Jeannine rougit fort, toutes trois la regardent, la pendule sonne lentement.
- Mais c’est justement Edith qui nous a réunies cette semaine !
- Je suis sûre qu’elle est ici.
Marie-Claire, puis Monique, puis Béa, toutes trois tournent la tête vers la petite urne
de carton sur l’étagère parmi les livres.
Jeannine reste en off.
- Est-ce bien elle, vraiment elle ?
D’un même mouvement de tête elles reviennent vers Jeannine, qui se dirige vers l’urne.

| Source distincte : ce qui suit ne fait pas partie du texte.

(* ===== verification/Params.v ===== *)
(** * Typed parameter values ([crates/pesit-core/src/params.rs])

    Versions, access types, synchronisation and compression options with
    their negotiation, article formats, end codes, attribute masks, and the
    typed accessors of an FPDU. *)

From S2P Require Import Prelude Diag Pi Kinds Fpdu FpduNum.
Open Scope Z_scope.

Module Version.
Inductive Version : Type := D | E.
Definition code (v : Version) : Z := match v with D => 1 | E => 2 end.
Definition from_code (c : Z) : option Version :=
  match c with 1 => Some D | 2 => Some E | _ => None end.
End Version.
Abbreviation Version := Version.Version.

Module AccessType.
Inductive AccessType : Type := Write | Read | Mixed.
Definition code (a : AccessType) : Z := match a with Write => 0 | Read => 1 | Mixed => 2 end.
Definition from_code (c : Z) : option AccessType :=
  match c with 0 => Some Write | 1 => Some Read | 2 => Some Mixed | _ => None end.
Definition allows_write (a : AccessType) : bool :=
  match a with Write | Mixed => true | Read => false end.
Definition allows_read (a : AccessType) : bool :=
  match a with Read | Mixed => true | Write => false end.
End AccessType.
Abbreviation AccessType := AccessType.AccessType.

Module SyncOption.

Record SyncOption : Type := mkSyncOption { interval_kb : Z; window : Z }.

#[global] Instance sync_option_eq_dec : EqDecision SyncOption.
Proof. solve_decision. Defined.

Definition UNDEFINED_INTERVAL : Z := 0xFFFF.
Definition NONE : SyncOption := mkSyncOption 0 0.

Definition to_bytes (s : SyncOption) : bytes :=
  let i := be16 (interval_kb s) in i ++ [window s].

Definition from_bytes (v : bytes) : option SyncOption :=
  match v with
  | [hi; lo] => Some (mkSyncOption (of_be16 hi lo) 0)
  | hi :: lo :: w :: _ => Some (mkSyncOption (of_be16 hi lo) w)
  | _ => None
  end.

Definition enabled (s : SyncOption) : bool := negb (interval_kb s =? 0).

Definition interval_bytes (s : SyncOption) : option Z :=
  if (interval_kb s =? 0) || (interval_kb s =? UNDEFINED_INTERVAL) then None
  else Some (interval_kb s * 1024).

Definition negotiate (proposed local : SyncOption) : SyncOption :=
  if negb (enabled proposed) || negb (enabled local) then NONE
  else
    let interval_kb :=
      if interval_kb proposed =? UNDEFINED_INTERVAL then interval_kb local
      else if interval_kb local =? UNDEFINED_INTERVAL then interval_kb proposed
      else Z.min (interval_kb proposed) (interval_kb local) in
    mkSyncOption interval_kb (Z.min (window proposed) (window local)).

(** The fields are a [u16] and a [u8]. *)
Definition wf (s : SyncOption) : Prop := u16_ok (interval_kb s) ∧ byte_ok (window s).

Lemma negotiate_min a b :
  wf a → wf b → enabled a = true → enabled b = true →
  negotiate a b = mkSyncOption (Z.min (interval_kb a) (interval_kb b)) (Z.min (window a) (window b)).
Proof.
  unfold negotiate, wf, u16_ok, UNDEFINED_INTERVAL. intros [Ha _] [Hb _] -> ->. simpl. f_equal.
  destruct (Z.eqb_spec (interval_kb a) 65535), (Z.eqb_spec (interval_kb b) 65535); lia.
Qed.

Lemma negotiate_disabled a b : enabled a && enabled b = false → negotiate a b = NONE.
Proof. unfold negotiate. by destruct (enabled a), (enabled b). Qed.

(** The synchronisation option. The 3-byte value of PI 7 round-trips; the
    negotiation is symmetric, never proposes more than either side (interval
    and window are at most those of both, an undefined interval gives way to a
    defined one), disables the option unless both sides want it, accepts an
    option proposed to itself, and negotiating again with either side changes
    nothing; a resulting interval is a positive number of kilobytes. *)
Theorem sync_negotiation a b :
  wf a → wf b →
  from_bytes (to_bytes a) = Some a
  ∧ negotiate a b = negotiate b a
  ∧ enabled (negotiate a b) = enabled a && enabled b
  ∧ (interval_kb (negotiate a b) ≤ interval_kb a ∧ window (negotiate a b) ≤ window a)
  ∧ (enabled a = true → negotiate a a = a)
  ∧ negotiate (negotiate a b) a = negotiate a b
  ∧ (∀ n, interval_bytes (negotiate a b) = Some n → 1024 ≤ n).
Proof.
  intros Ha Hb. pose proof Ha as [Hai Haw]. pose proof Hb as [Hbi Hbw].
  split. { unfold from_bytes, to_bytes. simpl. rewrite of_be16_be16 by done. by destruct a. }
  unfold u16_ok, byte_ok in *.
  destruct (enabled a && enabled b) eqn:He.
  - apply andb_true_iff in He as [Hea Heb]. rewrite !negotiate_min by done.
    pose proof Hea as Hea'. pose proof Heb as Heb'. unfold enabled in Hea', Heb'.
    apply negb_true_iff, Z.eqb_neq in Hea', Heb'. set (m := mkSyncOption _ _).
    assert (wf m) as Hm by (split; unfold u16_ok, byte_ok; simpl; lia).
    assert (enabled m = true) as Hem by (apply negb_true_iff, Z.eqb_neq; simpl; lia).
    rewrite negotiate_min by done. unfold m, interval_bytes. simpl. split_and!.
    + f_equal; lia.
    + done.
    + lia.
    + lia.
    + intros _. destruct a; simpl; f_equal; lia.
    + f_equal; lia.
    + intros n. repeat case_match; [done|]. intros [= <-]. lia.
  - rewrite !(negotiate_disabled a b) by done. rewrite (negotiate_disabled b a) by (by rewrite andb_comm).
    split_and!; try done.
    + unfold NONE; simpl; lia.
    + unfold NONE; simpl; lia.
    + intros Hea. rewrite negotiate_min by done. destruct a; simpl. f_equal; lia.
Qed.

Example sync_negotiation_witness :
  negotiate (mkSyncOption 0xFFFF 16) (mkSyncOption 32 2) = mkSyncOption 32 2
  ∧ negotiate (mkSyncOption 0xFFFF 16) (mkSyncOption 32 2)
    = negotiate (mkSyncOption 32 2) (mkSyncOption 0xFFFF 16).
Proof.
  split; [reflexivity|].
  apply (sync_negotiation (mkSyncOption 0xFFFF 16) (mkSyncOption 32 2));
    unfold wf, u16_ok, byte_ok; simpl; lia.
Defined.

End SyncOption.
Abbreviation SyncOption := SyncOption.SyncOption.

Module Compression.

Inductive Compression : Type := None_ | Horizontal | Vertical | Mixed.

#[global] Instance compression_eq_dec : EqDecision Compression.
Proof. solve_decision. Defined.

Definition to_bytes (c : Compression) : bytes :=
  match c with
  | None_ => [0; 0]
  | Horizontal => [1; 1]
  | Vertical => [1; 2]
  | Mixed => [1; 3]
  end.

Definition from_bytes (v : bytes) : option Compression :=
  match v with
  | 0 :: _ | [] => Some None_
  | [1; 1] | [1] => Some Horizontal
  | [1; 2] => Some Vertical
  | [1; 3] => Some Mixed
  | _ => None
  end.

Definition negotiate (requested local : Compression) : Compression :=
  match requested, local with
  | None_, _ | _, None_ => None_
  | r, l =>
      if decide (r = l) then r
      else
        match r, l with
        | Mixed, l => l
        | r, Mixed => r
        | _, _ => None_
        end
  end.

Definition code (c : Compression) : Z :=
  match c with None_ => 0 | Horizontal => 1 | Vertical => 2 | Mixed => 3 end.

Definition from_code (c : Z) : option Compression :=
  match c with
  | 0 => Some None_ | 1 => Some Horizontal | 2 => Some Vertical | 3 => Some Mixed
  | _ => None
  end.

(** [a] does not use a technique that [b] does not use. *)
Definition le (a b : Compression) : bool :=
  match a, b with
  | None_, _ | _, Mixed => true
  | Horizontal, Horizontal | Vertical, Vertical => true
  | _, _ => false
  end.

(** The compression option. The 2-byte value of PI 21 and the configuration
    code round-trip; the negotiation is the greatest lower bound of the two
    sides: it uses no technique that one side did not ask for, every common
    subset of the techniques is contained in it, and it is symmetric,
    associative and accepts what is proposed to itself. *)
Theorem compression_negotiation a b c :
  from_bytes (to_bytes a) = Some a ∧ from_code (code a) = Some a
  ∧ (le c a && le c b = le c (negotiate a b))
  ∧ le (negotiate a b) a = true ∧ le (negotiate a b) b = true
  ∧ negotiate a b = negotiate b a
  ∧ negotiate (negotiate a b) c = negotiate a (negotiate b c)
  ∧ negotiate a a = a.
Proof. by destruct a, b, c; vm_compute. Qed.

End Compression.
Abbreviation Compression := Compression.Compression.

Module ArticleFormat.
Inductive ArticleFormat : Type := Fixed | Variable_.
Definition code (f : ArticleFormat) : Z := match f with Fixed => 0x00 | Variable_ => 0x80 end.
Definition from_bytes (v : bytes) : ArticleFormat :=
  match v with
  | b :: _ => if negb (Z.land b 0x80 =? 0) then Variable_ else Fixed
  | [] => Fixed
  end.
End ArticleFormat.
Abbreviation ArticleFormat := ArticleFormat.ArticleFormat.

Module EndCode.
Inductive EndCode : Type :=
| Error | Suspension | CancelByServer | CancelByRequester | Other (c : Z).

Definition code (e : EndCode) : Z :=
  match e with
  | Error => 4
  | Suspension => 8
  | CancelByServer => 12
  | CancelByRequester => 16
  | Other c => c
  end.

Definition from_code (c : Z) : EndCode :=
  match c with
  | 4 => Error
  | 8 => Suspension
  | 12 => CancelByServer
  | 16 => CancelByRequester
  | c => Other c
  end.
End EndCode.
Abbreviation EndCode := EndCode.EndCode.

Module RequestedAttributes.
Record RequestedAttributes : Type :=
  mkRequestedAttributes { logical : bool; physical : bool; historical : bool }.

Definition ALL : RequestedAttributes := mkRequestedAttributes true true true.

Definition code (r : RequestedAttributes) : Z :=
  Z.lor (Z.lor (Z.b2z (logical r)) (Z.shiftl (Z.b2z (physical r)) 1))
    (Z.shiftl (Z.b2z (historical r)) 2).

Definition from_code (c : Z) : RequestedAttributes :=
  mkRequestedAttributes (negb (Z.land c 1 =? 0)) (negb (Z.land c 2 =? 0)) (negb (Z.land c 4 =? 0)).
End RequestedAttributes.
Abbreviation RequestedAttributes := RequestedAttributes.RequestedAttributes.

(** ** Typed accessors of an FPDU *)

Module FpduExt.
Import Fpdu.

Definition sync_option (f : Fpdu) : option SyncOption :=
  get f Pi.SyncOption ≫= SyncOption.from_bytes.

Definition compression (f : Fpdu) : option Compression :=
  get f Pi.Compression ≫= Compression.from_bytes.

Definition access_type (f : Fpdu) : option AccessType :=
  get_num f Pi.AccessType ≫= AccessType.from_code.

Definition version (f : Fpdu) : option Version :=
  get_num f Pi.Version ≫= Version.from_code.

Definition diag_or_ok (f : Fpdu) : Diagnostic := default Diagnostic.OK (fpdu_diag f).

Definition max_entity_size (f : Fpdu) : option Z :=
  (λ v, u16 (Z.min v 0xFFFF)) <$> get_num f Pi.MaxEntitySize.

Definition transfer_id (f : Fpdu) : option Z := (λ v, u32 (decode_num v)) <$> get f Pi.TransferId.

Definition restart_point (f : Fpdu) : option Z :=
  (λ v, u32 (decode_num v)) <$> get f Pi.RestartPoint.

Definition sync_number (f : Fpdu) : option Z := (λ v, u32 (decode_num v)) <$> get f Pi.SyncNumber.

Definition end_code (f : Fpdu) : option EndCode :=
  EndCode.from_code <$> (get f Pi.EndCode ≫= head).

End FpduExt.

(** ** Codes *)

(** The codes of the enumerations. Versions, access types and attribute
    masks are recovered from their codes, an end code from its number (a
    number given as [Other] that names a known code becomes that one), the
    article format from its byte; and an accepted version or access type code
    is the code of the value returned. *)
Lemma params_codes (v : Version) (a : AccessType) (r : RequestedAttributes) (f : ArticleFormat)
    (e : EndCode) (c : Z) :
  Version.from_code (Version.code v) = Some v
  ∧ AccessType.from_code (AccessType.code a) = Some a
  ∧ RequestedAttributes.from_code (RequestedAttributes.code r) = r
  ∧ ArticleFormat.from_bytes [ArticleFormat.code f] = f
  ∧ EndCode.code (EndCode.from_code c) = c
  ∧ EndCode.code (EndCode.from_code (EndCode.code e)) = EndCode.code e
  ∧ (∀ v', Version.from_code c = Some v' → Version.code v' = c)
  ∧ (∀ a', AccessType.from_code c = Some a' → AccessType.code a' = c)
  ∧ (AccessType.allows_write a || AccessType.allows_read a = true).
Proof.
  assert (∀ c, EndCode.code (EndCode.from_code c) = c) as He.
  { intros c'. unfold EndCode.from_code. by repeat case_match. }
  split_and!; [by destruct v|by destruct a|by destruct r as [[] [] []]|by destruct f|auto|auto| | |by destruct a].
  - intros v'. unfold Version.from_code. repeat case_match; by intros [= <-].
  - intros a'. unfold AccessType.from_code. repeat case_match; by intros [= <-].
Qed.

(** ** Dates *)

(** The decimal digits of a number below [10^20] in ASCII. *)
Fixpoint dec_fuel (fuel : nat) (n : Z) : ustring :=
  match fuel with
  | O => []
  | S fuel => (if n <? 10 then [] else dec_fuel fuel (n / 10)) ++ [48 + n mod 10]
  end.
Definition dec (n : Z) : ustring := dec_fuel 20 n.

(** [{:02}]. *)
Definition dec02 (n : Z) : ustring := if n <? 10 then 48 :: dec n else dec n.

Definition format_datetime (year month day hour min sec : Z) : ustring :=
  dec02 (year mod 100) ++ dec02 month ++ dec02 day ++ dec02 hour ++ dec02 min ++ dec02 sec.

Lemma dec02_two n : 0 ≤ n < 100 → dec02 n = [48 + n / 10; 48 + n mod 10].
Proof.
  intros Hn. unfold dec02, dec. cbn [dec_fuel]. destruct (Z.ltb_spec n 10).
  - simpl. repeat f_equal; lia_dm.
  - destruct (Z.ltb_spec (n / 10) 10); [|exfalso; revert H0; lia_dm].
    simpl. repeat f_equal; lia_dm.
Qed.

(** A date is 12 digits, the value that the CREATE and SELECT groups hold. *)
Lemma format_datetime_length y mo d h mi s :
  0 ≤ mo < 100 → 0 ≤ d < 100 → 0 ≤ h < 100 → 0 ≤ mi < 100 → 0 ≤ s < 100 →
  length (format_datetime y mo d h mi s) = 12%nat
  ∧ Forall (λ c, 48 ≤ c < 58) (format_datetime y mo d h mi s).
Proof.
  intros. unfold format_datetime. assert (0 ≤ y mod 100 < 100) by lia_dm.
  rewrite !dec02_two by done. split; [done|].
  repeat constructor; lia_dm.
Qed.

Example format_datetime_test :
  format_datetime 2026 8 28 21 5 9 = [50; 54; 48; 56; 50; 56; 50; 49; 48; 53; 48; 57].
Proof. reflexivity. Qed.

Marie-Claire et Béa repartent à la cuisine avec les plateaux, sans Monique, elles s’étonnent.
Monique s’approche de Jeannine. Le visage vers la fenêtre elles suivent des yeux les phares
des voitures qui descendent l’avenue. On entend à tout moment le claquement d’une bouche
d’égout mal ajustée.
- On n’entend plus que ça dès qu’on y prête attention. Ma sœur a écrit, toujours pas
de réponse. La nuit c’est pénible.
- Je l’aimais tu sais.
- Oui je sais, je le sais depuis le début.
- Je l’ai aimée toute ma vie.
- La première fois est toujours la dernière.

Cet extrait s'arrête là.